(Collected data)
=====

(** * The parametric action space of releso / SbSOvRL

    A shallow embedding of [releso/spline.py] (the classes
    [VariableLocation], [SplineSpaceDimension], [SplineDefinition],
    [NURBSDefinition], [CubeDefinition] and [Spline]) and of the action and
    observation methods of [SbSOvRL/parser_environment.py].

    Numeric model.  Python [float]s are binary64 numbers; they are modelled
    by the rationals [Q] with exact arithmetic: comparisons are the
    decidable comparisons of [Q], [==] on floats is [Qeq_bool].  Rounding,
    infinities and NaN are outside the model.  The statements about
    computed positions and steps are therefore statements of order and of
    bounds, which rounding to nearest preserves, and they carry
    [finite_range] where an overflow in the code would matter.  Python
    [int]s are [Z]; where the code sends an integer through a float
    ([action / 2]) or through a 64-bit product ([np.prod]), the statements
    carry the range in which that is exact.

    Exceptions are values of [Exception]; a computation that may raise
    returns a [Result].  Log records written through the parser logger are
    collected in a list that is returned next to the result. *)

From Stdlib Require Import ZArith QArith Qminmax Lqa Lia.
From stdpp Require Import base list strings sorting.

Local Open Scope Q_scope.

=====

- **Exercise brief**:
Scan the lines above for the word "releso" and copy every one where it occurs.

- **Task response**:
(** * The parametric action space of releso / SbSOvRL
    A shallow embedding of [releso/spline.py] (the classes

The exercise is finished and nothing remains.